The Ukraine crisis is US President Joe Biden’s biggest foreign policy test after the harrowing exit from Afghanistan last year in which he clearly failed and the administration was reduced to a laughing stock. He has now run into a worthy adversary in Russian President Vladimir Putin, and the US president would need all the advice he can get, and some tact to avoid another conflict away from America’s shores.

The Ukraine standoff is keeping Europe and the world on edge when the continent has bigger issues to be concerned about — like the pandemic. It could get serious if a Russian invasion indeed happens. And Putin is playing his cards close to his chest. The Russian leader is a master of deception and has kept his foes guessing.

For Biden, it’s about strategic patience after diplomacy yielded little results following Russia’s aggressive moves in December when it reportedly deployed 100,000 troops along the border with Ukraine. Biden has stood his ground thus far, so has Putin, which makes the standoff complex and confusing. The question now being posed is: who will blink first, or will there be a face-saver of a deal after Monday’s reports indicate that Russia has moved 60 combat-ready divisions to the border.

The US claims it is prepared with 8,500 emergency troops, which is not enough to prevent an invasion — if that indeed happens, but Nato troops can be activated if the bloc so desires with 40,000 drawn from member countries of the bloc.
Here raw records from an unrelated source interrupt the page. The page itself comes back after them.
(** ** Messages and proofs *)

(** A message that [CheckMessageItem] accepts is for this chain, its sender is a
    validator, the replica id it claims is the sender's index, and its signature
    verifies under the sender's key. Messages without a raw value are accepted in
    exactly these cases. *)
Theorem accepted_message_is_authentic {P : PbftParams} vs env :
  (CheckMessageItem vs env = true ->
     pb_chain_id (env_pbft env) = self_chain_id
     /\ (exists r, vs !! sender env = Some r /\ 0 <= r /\ replica_of (env_pbft env) = Some r)
     /\ verified env)
  /\ (pb_type (env_pbft env) <> PBFT_TYPE_VIEWCHANG_WITH_RAWVALUE ->
      pb_chain_id (env_pbft env) = self_chain_id ->
      (exists r, vs !! sender env = Some r /\ 0 <= r /\ replica_of (env_pbft env) = Some r) ->
      verified env -> CheckMessageItem vs env = true).
Proof.
  split.
  - by intros [H1 H2 H3]%CheckMessageItem_authentic.
  - intros Ht H1 H2 H3. by apply CheckMessageItem_exact.
Qed.

Lemma accepted_message_is_authentic_witness :
  @CheckMessageItem (Toy.params 3) Toy.vs (Toy.commit_msg 1 0 2 "x") = true
  /\ @verified (Toy.params 3) (Toy.commit_msg 1 0 2 "x").
Proof.
  split; [by vm_compute|].
  refine (proj2 (proj2 (proj1 (@accepted_message_is_authentic (Toy.params 3) Toy.vs
            (Toy.commit_msg 1 0 2 "x")) _))). by vm_compute.
Defined.

(** [CheckProof] accepts a proof exactly when every commit in it is an authentic
    commit of a validator for the given hash, no validator signed twice, and there
    are at least quorum plus one of them. *)
Theorem CheckProof_accepts {P : PbftParams} validators hash proof commits :
  ParseProof proof = Some commits ->
  CheckProof validators hash proof = true <->
  Forall (fun env => authentic (number_validators validators 0 ∅) env
            /\ pb_type (env_pbft env) = PBFT_TYPE_COMMIT
            /\ c_value_digest (pb_commit (env_pbft env)) = hash) commits
  /\ NoDup (map sender commits)
  /\ GetQuorumSize (vsize (number_validators validators 0 ∅)) + 1 <= Z.of_nat (length commits).
Proof. apply CheckProof_exact. Qed.

(** A parameter whose proofs parse to three commits. *)
Definition proof_params : PbftParams :=
  let P := Toy.params 3 in
  {| Hash := @Hash P; Serialize := @Serialize P; Sign := @Sign P; Verify := @Verify P;
     EncAddress := @EncAddress P; self_public_key := @self_public_key P;
     self_address := @self_address P; self_chain_id := @self_chain_id P;
     CheckValue := @CheckValue P;
     ParseProof := fun _ => Some [Toy.commit_msg 0 0 2 "x"; Toy.commit_msg 1 0 2 "x";
                                  Toy.commit_msg 2 0 2 "x"] |}.

Lemma CheckProof_accepts_witness :
  @CheckProof proof_params ["n0"; "n1"; "n2"; "n3"] "#x" "p" = true
  /\ @CheckProof proof_params ["n0"; "n1"; "n2"; "n3"] "#y" "p" = false
  /\ NoDup (map (@sender proof_params) [Toy.commit_msg 0 0 2 "x"; Toy.commit_msg 1 0 2 "x";
                                       Toy.commit_msg 2 0 2 "x"]).
Proof.
  split_and!; [by vm_compute|by vm_compute|].
  refine (proj1 (proj2 (proj1 (@CheckProof_accepts proof_params ["n0"; "n1"; "n2"; "n3"] "#x" "p"
            _ eq_refl) _))). by vm_compute.
Defined.

(** ** Reachable states *)



(** C4: A node hands sequences to the ledger in strictly increasing order, each at most
    once, all of them above the sequence it started from and up to the last executed
    one it ends with. *)
Theorem executed_in_order {P : PbftParams} Net s es s' :
  fresh_epoch s -> 0 <= ckp_interval_ s -> node_run Net s es s' ->
  StronglySorted Z.lt (executed es)
  /\ Forall (fun n => last_exe_seq_ s < n <= last_exe_seq_ s') (executed es)
  /\ last_exe_seq_ s <= last_exe_seq_ s'.
Proof.
  intros Hf Hc Hr. apply fresh_inv with (Net := Net) in Hf. apply run_ext in Hr; [|done].
  by eapply advance_executed, ext_advance.
Qed.

Lemma executed_in_order_witness :
  let run := Toy.feed 3 (Toy.round 3 "y" ++ Toy.round 2 "x") (Toy.state 3) in
  executed (Toy.events run) = [2; 3] /\ StronglySorted Z.lt (executed (Toy.events run)).
Proof.
  intros run. split; [by vm_compute|].
  refine (proj1 (@executed_in_order (Toy.params 3) (fun _ => True) (Toy.state 3) (Toy.events run)
    (Toy.final run) (Toy.state_fresh 3) _ _)).
  - by vm_compute.
  - eapply (Toy.feed_run 3 _ (Toy.round 3 "y" ++ Toy.round 2 "x") _ tt);
      [by repeat constructor|by vm_compute].
Defined.



(** A node sends a commit only for the digest of an instance of its own for which it
    holds a prepare certificate (a quorum of accepted prepares for that digest) or
    a commit certificate. *)
Theorem commit_sent_certified {P : PbftParams} Net s es s' env :
  fresh_epoch s -> node_run Net s es s' -> EvSend env ∈ es ->
  pb_type (env_pbft env) = PBFT_TYPE_COMMIT ->
  exists k i, inst_ok Net (validators_ s) k i /\ phase_index (env_pbft env) = Some k
    /\ c_value_digest (pb_commit (env_pbft env)) = digest i
    /\ (qsize (validators_ s) <= Z.of_nat (length (prepares_ i)) \/ phase_ i = PBFT_PHASE_COMMITED).
Proof.
  intros Hf Hr Hin Ht. apply fresh_inv with (Net := Net) in Hf. apply run_ext in Hr; [|done].
  pose proof (ext_events _ _ _ Hr) as He. rewrite Forall_forall in He. by apply (He _ Hin).
Qed.

Lemma commit_sent_certified_witness :
  let run := Toy.feed 3 (Toy.round 2 "x") (Toy.state 3) in
  let env := @NewCommit (Toy.params 3) (Toy.state 3) (MkPrepare 0 2 2 "#x") 1 in
  EvSend env ∈ Toy.events run
  /\ exists k i, @inst_ok (Toy.params 3) (fun _ => True) Toy.vs k i
       /\ phase_index (env_pbft env) = Some k /\ "#x" = digest i
       /\ (2 <= Z.of_nat (length (prepares_ i)) \/ phase_ i = PBFT_PHASE_COMMITED).
Proof.
  intros run env.
  assert (Hin : EvSend env ∈ Toy.events run)
    by (vm_compute; repeat (apply list_elem_of_here || apply list_elem_of_further)).
  split; [exact Hin|].
  refine (@commit_sent_certified (Toy.params 3) (fun _ => True) (Toy.state 3) (Toy.events run)
    (Toy.final run) env (Toy.state_fresh 3) _ Hin eq_refl).
  eapply (Toy.feed_run 3 _ (Toy.round 2 "x") _ tt); [by repeat constructor|by vm_compute].
Defined.

(** ** Agreement *)

(** Two nodes run the same cryptography on the same chain. *)
Definition same_crypto (P1 P2 : PbftParams) : Prop :=
  @Serialize P1 = @Serialize P2 /\ @Verify P1 = @Verify P2
  /\ @EncAddress P1 = @EncAddress P2 /\ @self_chain_id P1 = @self_chain_id P2.

Lemma same_authentic P1 P2 vs env :
  same_crypto P1 P2 -> @authentic P1 vs env -> @authentic P2 vs env.
Proof.
  intros (H1 & H2 & H3 & H4) [Ha (r & Hr & Hp & Hre) Hs]. unfold sender, verified in *.
  split; unfold sender, verified; [congruence| |congruence].
  exists r. by rewrite <- H3.
Qed.

Lemma same_signed P1 P2 Net vs k r d :
  same_crypto P1 P2 -> @signed_commit P1 Net vs k r d -> @signed_commit P2 Net vs k r d.
Proof.
  intros Hc (env & Hn & Ha & Hx). exists env. split; [done|]. split; [|done].
  exact (same_authentic P1 P2 vs env Hc Ha).
Qed.

(** A replica that signs commits for one non-empty digest per view and sequence. *)
Definition consistent {P : PbftParams} (Net : PbftEnv -> Prop) vs (r : Z) : Prop :=
  forall k d d', signed_commit Net vs k r d -> signed_commit Net vs k r d' -> d = d' /\ d <> "".

(** The digest of a committed instance is the one every consistent member of its
    certificate signed. *)
Lemma commited_member {P : PbftParams} Net vs k i r :
  inst_ok Net vs k i -> r ∈ replicas (commits_ i) -> consistent Net vs r ->
  signed_commit Net vs k r (digest i) /\ digest i <> "".
Proof.
  intros Hi Hr Hc. destruct (commits_signed _ _ _ _ _ Hi Hr) as (d & Hd & Hs).
  destruct (Hc _ _ _ Hs Hs) as [_ Hne]. destruct Hd as [-> | ->]; done.
Qed.

(** C1: Two nodes that committed an instance of the same view and sequence committed the
    same digest, the hash of the value each of them holds, as long as all replicas
    but at most [(n-1)/3] sign one digest per view and sequence. *)
Theorem committed_agreement P1 P2 Net s1 es1 s1' s2 es2 s2' k i1 i2 (faulty : gset Z) :
  same_crypto P1 P2 -> fresh_epoch s1 -> fresh_epoch s2 -> validators_ s1 = validators_ s2 ->
  @node_run P1 Net s1 es1 s1' -> @node_run P2 Net s2 es2 s2' ->
  om_find (instances_ s1') k = Some i1 -> phase_ i1 = PBFT_PHASE_COMMITED ->
  om_find (instances_ s2') k = Some i2 -> phase_ i2 = PBFT_PHASE_COMMITED ->
  1 <= vsize (validators_ s1) -> Z.of_nat (size faulty) <= max_faulty (vsize (validators_ s1)) ->
  (forall r, r ∉ faulty -> @consistent P2 Net (validators_ s1) r) ->
  digest i1 = digest i2
  /\ digest i1 = @Hash P1 (pp_value (pre_prepare_ i1))
  /\ digest i2 = @Hash P2 (pp_value (pre_prepare_ i2)).
Proof.
  intros Hsame Hf1 Hf2 Hvs Hr1 Hr2 Hk1 Hp1 Hk2 Hp2 Hn Hfaulty Hcons.
  pose proof (@run_inst_ok P1 Net s1 es1 s1' k i1 Hf1 Hr1 Hk1) as Hi1.
  pose proof (@run_inst_ok P2 Net s2 es2 s2' k i2 Hf2 Hr2 Hk2) as Hi2. rewrite <- Hvs in Hi2.
  clear Hr1 Hr2 Hk1 Hk2 Hf1 Hf2.
  assert (Hx : exists r, r ∈ replicas (commits_ i1) /\ r ∈ replicas (commits_ i2) /\ r ∉ faulty).
  { pose proof (ok_commited _ _ _ Hi1 Hp1) as Hq1. pose proof (ok_commited _ _ _ Hi2 Hp2) as Hq2.
    rewrite <- (replicas_size _ (ok_csorted _ _ _ Hi1)) in Hq1.
    rewrite <- (replicas_size _ (ok_csorted _ _ _ Hi2)) in Hq2.
    set (X := replicas (commits_ i1)) in *. set (Y := replicas (commits_ i2)) in *.
    pose proof (size_intersection_bound (map_img (validators_ s1)) X Y
      (commits_validators _ _ _ _ Hi1) (commits_validators _ _ _ _ Hi2)) as Hb.
    pose proof (map_img_size (validators_ s1)). pose proof (quorum_bounds _ Hn). unfold qsize in *.
    destruct (set_choose_or_empty ((X ∩ Y) ∖ faulty)) as [[r Hr]|He]; [exists r; set_solver|].
    exfalso. assert (Hsub : X ∩ Y ⊆ faulty).
    { intros r Hr. destruct (decide (r ∈ faulty)); [done|]. set_solver. }
    pose proof (subseteq_size _ _ Hsub). lia. }
  destruct Hx as (r & Hr1 & Hr2 & Hr). specialize (Hcons r Hr).
  assert (Hc1 : @consistent P1 Net (validators_ s1) r).
  { intros k' d d' Hd Hd'. apply (Hcons k'); by apply (same_signed P1 P2). }
  destruct (commited_member _ _ _ _ _ Hi1 Hr1 Hc1) as [Hs1 Hn1].
  destruct (commited_member _ _ _ _ _ Hi2 Hr2 Hcons) as [Hs2 Hn2].
  split; [eapply Hcons; [by apply (same_signed P1 P2)|done]|].
  destruct (ok_pp _ _ _ Hi1) as [E1|[E1 _]]; [unfold digest in Hn1; by rewrite E1 in Hn1|].
  destruct (ok_pp _ _ _ Hi2) as [E2|[E2 _]]; [unfold digest in Hn2; by rewrite E2 in Hn2|].
  done.
Qed.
But Biden’s dilemma is that Ukraine is not a member of the military bloc which views an attack on one member as against itself. Europe appears divided, with France and Germany appearing to break ranks in the diplomatic defence of Ukraine. Kyiv, however, is keen to join the alliance which Putin considers Nato’s bid at expansion into Eastern Europe which the erstwhile USSR once controlled ideologically and militarily after World War 2.

Europe’s rifts could be because Russia supplies 40 per cent of the continent’s natural gas. Putin sees this as leverage and is playing to his strengths. A winter without Russian gas could sap Europe. Paris and Berlin realise this and want to be seen as neutral which puts Nato at risk. The trans-Atlantic partnership faces its moment of truth, with no one wanting a war that will leave only losers in its wake. Besides, there’s always a risk of an invasion.

A swift Russian offensive, as some predict, could leave Moscow with a bloody nose if the casualties are high. Putin may be weighing his options here. Clearly, the West is in no mood for a fight but that isn’t enough to predict Putin’s mood. Moscow clearly wants Ukraine in its sphere of influence. The Ukrainians see a future with Europe and the West but the Russian bear is too big to ignore. Diplomacy despite the saber-rattling is the only way out of this impasse. Biden knows this, Putin too. Perhaps they must start from scratch and involve all parties.